Means for Solving the Problems

[0005] Summary of the Invention The following presents a simplified overview of one or more aspects in order to provide a basic understanding of such aspects. This overview is not an extensive overview of all contemplated aspects, nor is it intended to identify the main or important elements of all aspects or to define the scope of any or all aspects. Its sole purpose is to present, in a simplified form, some concepts of one or more aspects as a prelude to the more detailed description presented later.

[0006] The physics-informed neural network (PINN) has achieved remarkable progress in solving partial differential equations in various fields by encoding the PDE as a loss. Although the PINN is favored for its simplicity and flexibility, the convergence and accuracy of the PINN have been taken up as a very big problem, especially in the case of systems with multi-scale characteristics that can be caused by different numbers of sampling points distributed on the boundary and within the solution region. Therefore, there is a need to improve the training of the PINN towards an unbalanced optimization objective function.

[0007] This disclosure provides a scale-invariant optimizer that uses gradient momentum to equilibrate the loss for each parameter. Furthermore, by using a parameter-specific scale-invariant optimizer, training stability under domain scaling and fast convergence rates is also achieved.

[0008] In one embodiment, a method is disclosed. This method includes constructing a loss function for a neural network by a weighted sum of loss terms generated based on at least one PDE and one or more boundary conditions; dividing the loss terms generated based on one or more PDEs into separate groups having loss terms generated based on one or more boundary conditions; updating each of the groups of loss terms; and averaging the updates of all groups of loss terms as a step size for updating the parameters of the neural network in each epoch.

[0009] In a further embodiment, dividing loss terms generated based on one or more PDEs into separate groups having loss terms generated based on one or more boundary conditions further includes dividing each loss term generated based on each PDE of one or more PDEs into one separate group, and the loss terms generated based on one or more boundary conditions into one group.

[0010] In a further embodiment, the weighted sum of loss terms is generated based on one or more initial conditions, and the loss terms generated based on each of the one or more initial conditions are divided into separate groups.

[0011] In a further embodiment, all groups of loss terms are updated by the Adam optimizer.

[0012] In a further embodiment, the hyperparameters β1 and β2 of the Adam optimizer are set to equal values.

[0013] In a further embodiment, the loss term of the loss function is the L2 loss.

[0014] In a further embodiment, one or more PDEs are one or more of the following: Maxwell's equations, Navier-Stokes equations, Poisson's equation, Helmholtz equation, heat and diffusion equations, equilibrium differential equations, displacement equations and / or principal equations.

[0015] In one embodiment, a computer-implemented method for approximating a solution to a partial differential equation (PDE) using a neural network trained by one of the methods described herein includes inputting the coordinates of a point within the solution domain of the PDE into the neural network, and outputting the solution of the PDE corresponding to the point by the neural network.

[0016] In a further embodiment, PDE is Maxwell's equation, and multiple solutions of PDE correspond to distributions of electromagnetic fields that fit Maxwell's equation. Multiple solutions of PDE can be used in the design of DC / DC converters.

[0017] In a further embodiment, PDE is the Navier stroke equation, and multiple solutions of PDE correspond to velocity and pressure fields that fit the Navier stroke equation. Solutions of PDE can be used in the implementation of fuel cells.

[0018] In one embodiment, a computer system is disclosed. The computer system comprises one or more processors and one or more storage devices that store computer executable instructions, which, when executed, cause one or more processors to perform one of the operations disclosed herein.

[0019] In one embodiment, one or more computer-readable storage media are disclosed that store computer-executable instructions, when executed, cause one or more processors to perform one of the operations disclosed herein.

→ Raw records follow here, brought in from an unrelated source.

(** The buffer the handler is called with.  [io.ErrUnexpectedEOF] is accepted
    for the payload, whose missing bytes stay zero. *)
Definition read_ended (fin : bool) (s : list Z) : option (list Z) :=
  match read_full fin HeaderSize s with
  | (headerBuf, ReadOk) =>
      let payloadLen := Z.to_nat (get_be (slice headerBuf 17 19)) in
      let '(rest, err) := read_full fin payloadLen (drop HeaderSize s) in
      match err with
      | ReadOk | ReadUnexpectedEOF => Some (headerBuf ++ rest ++ repeat 0 (payloadLen - length rest))
      | _ => None
      end
  | _ => None
  end.

(** A stream that its sender has closed. *)
Definition read_stream (s : list Z) : option (list Z) := read_ended true s.

Lemma read_stream_eq s : read_stream s =
  if bool_decide (length s < HeaderSize)%nat then None
  else
    let headerBuf := take HeaderSize s in
    let payloadLen := Z.to_nat (get_be (slice headerBuf 17 19)) in
    let rest := drop HeaderSize s in
    if bool_decide (payloadLen ≤ length rest)%nat then Some (headerBuf ++ take payloadLen rest)
    else if bool_decide (rest = []) then None
    else Some (headerBuf ++ rest ++ repeat 0 (payloadLen - length rest)).
Proof.
  unfold read_stream, read_ended, read_full. destruct (decide (length s < HeaderSize)%nat) as [H|H].
  - rewrite (bool_decide_eq_true_2 (length s < _)%nat) by done.
    rewrite (bool_decide_eq_false_2 (HeaderSize ≤ _)%nat) by lia. by case_bool_decide.
  - rewrite (bool_decide_eq_true_2 (HeaderSize ≤ _)%nat), (bool_decide_eq_false_2 (length s < _)%nat) by lia. cbv zeta.
    set (n := Z.to_nat _). destruct (decide (n ≤ length (drop HeaderSize s))%nat) as [Hn|Hn].
    + rewrite !bool_decide_eq_true_2 by done. rewrite length_take_le, Nat.sub_diag by done. simpl.
      by rewrite app_nil_r.
    + rewrite !(bool_decide_eq_false_2 (n ≤ _)%nat) by done. by case_bool_decide.
Qed.

(** A stream that ends with an error is handled only when its packet is
    complete. *)
Lemma read_lost_eq s : read_ended false s =
  if bool_decide (length s < HeaderSize)%nat then None
  else
    let headerBuf := take HeaderSize s in
    let payloadLen := Z.to_nat (get_be (slice headerBuf 17 19)) in
    let rest := drop HeaderSize s in
    if bool_decide (payloadLen ≤ length rest)%nat then Some (headerBuf ++ take payloadLen rest) else None.
Proof.
  unfold read_ended, read_full. destruct (decide (length s < HeaderSize)%nat) as [H|H].
  - rewrite (bool_decide_eq_true_2 (length s < _)%nat) by done.
    by rewrite (bool_decide_eq_false_2 (HeaderSize ≤ _)%nat) by lia.
  - rewrite (bool_decide_eq_true_2 (HeaderSize ≤ _)%nat), (bool_decide_eq_false_2 (length s < _)%nat) by lia. cbv zeta.
    set (n := Z.to_nat _). case_bool_decide; [|done]. rewrite length_take_le, Nat.sub_diag by done. simpl.
    by rewrite app_nil_r.
Qed.

Lemma frame_payload_len raw p subs : header_ok p → frame raw p subs →
  get_be (slice (take HeaderSize raw) 17 19) = PayloadLen p.
Proof.
  intros Hok Hf. destruct (ParseHeader_frame raw p subs Hok Hf) as (h & Hh & _ & _ & <- & _).
  unfold ParseHeader in Hh. case_bool_decide; [done|]. by injection Hh as <-.
Qed.

(** What is read of the first [n] bytes of a packet. *)
Section Cut.
Context (raw : list Z) (p : Packet) (subs : list SubPacket).
Hypothesis Hraw : arriving raw p subs.

Lemma cut_length : length raw = (HeaderSize + length (encode subs))%nat ∧
  Z.to_nat (get_be (slice (take HeaderSize raw) 17 19)) = length (encode subs).
Proof.
  destruct Hraw as [Hf Hok Hs Hl]. split; [by apply (frame_length raw p subs)|].
  by rewrite (frame_payload_len raw p subs Hok Hf), Hl, Nat2Z.id.
Qed.

Lemma read_whole fin : read_ended fin raw = Some raw.
Proof.
  destruct cut_length as [Hlen Hp]. unfold read_ended, read_full.
  rewrite bool_decide_eq_true_2 by lia. cbv zeta.
  rewrite Hp, bool_decide_eq_true_2 by (rewrite length_drop; lia).
  rewrite (take_ge (drop _ raw)) by (rewrite length_drop; lia).
  rewrite length_drop, app_assoc, take_drop. replace (_ - _)%nat with 0%nat by lia. by rewrite app_nil_r.
Qed.

Lemma read_cut n : (HeaderSize < n < length raw)%nat →
  read_ended true (take n raw) = Some (take n raw ++ repeat 0 (length raw - n)) ∧
  read_ended false (take n raw) = None.
Proof.
  intros Hn. destruct cut_length as [Hlen Hp].
  change (read_ended true) with read_stream. rewrite read_stream_eq, read_lost_eq. cbv zeta.
  rewrite length_take, Nat.min_l by lia. rewrite !bool_decide_eq_false_2 by lia.
  rewrite take_take, Nat.min_l, Hp, length_drop, length_take, Nat.min_l by lia.
  rewrite !(bool_decide_eq_false_2 (length (encode subs) ≤ _)%nat) by lia. split; [|done].
  rewrite bool_decide_eq_false_2.
  2: { intros E. apply (f_equal length) in E. rewrite length_drop, length_take in E. simpl in E. lia. }
  f_equal. rewrite app_assoc. f_equal; [|f_equal; lia].
  rewrite <-(take_drop HeaderSize (take n raw)) at 2. by rewrite take_take, Nat.min_l by lia.
Qed.

Lemma read_no_payload fin n : (n ≤ HeaderSize)%nat → (n < length raw)%nat → read_ended fin (take n raw) = None.
Proof.
  intros Hn Hlt. destruct cut_length as [Hlen Hp]. unfold read_ended, read_full.
  rewrite length_take, Nat.min_l by lia. destruct (decide (n = HeaderSize)) as [->|Hne].
  - rewrite bool_decide_eq_true_2 by done. rewrite take_take, Nat.min_id, Hp, length_drop, length_take.
    rewrite bool_decide_eq_false_2 by lia.
    rewrite (drop_ge (take _ raw)) by (rewrite length_take; lia). by destruct fin.
  - rewrite bool_decide_eq_false_2 by lia. destruct fin; [|done]. by case_bool_decide.
Qed.
End Cut.
Lemma client_served_witness : ∃ task raw' next' entry,
  OriginAddr task = "9.9.9.9:80" ∧ ReqData task = [104; 105; 10] ∧
  transit 4 next' raw' = Ret (Some (entry, [Tunnel.Deliver 7 [111; 107; 10]])) ∧
  ip_string entry = "1.1.1.1".
Proof.
  destruct (client_served relay_cfg relay_targets relay_graph 443 web_origin 151587081 7 [104; 105; 10]
    [111; 107; 10] ["1.1.1.1"; "2.2.2.2"; "9.9.9.9:80"] sample_cfg new_worker new_worker 0 1
    (λ _ _, Some [111; 107; 10]))
    as (msg & raw & next & task & reply & raw' & next' & entry & exit & _ & _ & _ & H1 & H2 & _ & _ & H3 & H4).
  - exact relay_graph_reachable.
  - exact relay_graph_costs.
  - exact relay_graph_ipv4.
  - reflexivity.
  - reflexivity.
  - vm_compute. reflexivity.
  - unfold addr_ok. lia.
  - simpl. lia.
  - vm_compute. reflexivity.
  - simpl. lia.
  - lia.
  - discriminate.
  - simpl. lia.
  - discriminate.
  - simpl. lia.
  - reflexivity.
  - exists task, raw', next', entry. split; [exact H1|]. split; [exact H2|]. split; [exact H3|exact H4].
Defined.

[0020] In one embodiment, a computer program product is disclosed that includes computer executable instructions, when executed, causing one or more processors to perform one of the operations disclosed herein.

[0021] The disclosed aspects are described in relation to the accompanying drawings, which are provided to illustrate, not to limit, the disclosed aspects. [Brief explanation of the drawing]

[0022] [Figure 1] Exemplary Poisson equations in the complex domain according to various aspects of this disclosure are illustrated. [Figure 2] Exemplary flowcharts illustrating various aspects of this disclosure for training a neural network to approximate a solution to a partial differential equation (PDE) are shown. [Figure 3] Exemplary flowcharts illustrating the use of trained neural networks in various aspects of this disclosure are shown. [Figure 4] Exemplary computer systems in various aspects of this disclosure are illustrated. [Modes for carrying out the invention]

[0023] Herein, the present disclosure is considered with reference to several exemplary implementations. It should be understood that these implementations are considered not to imply any limitation on the scope of the present disclosure, but solely to enable those skilled in the art to better understand and therefore implement embodiments of the present disclosure.

[0024] Various embodiments are described in detail with reference to the accompanying drawings. Wherever possible, the same reference numerals are used throughout the drawings to refer to the same or similar parts. References made to examples and embodiments are for illustrative purposes only and are not intended to limit the scope of this disclosure.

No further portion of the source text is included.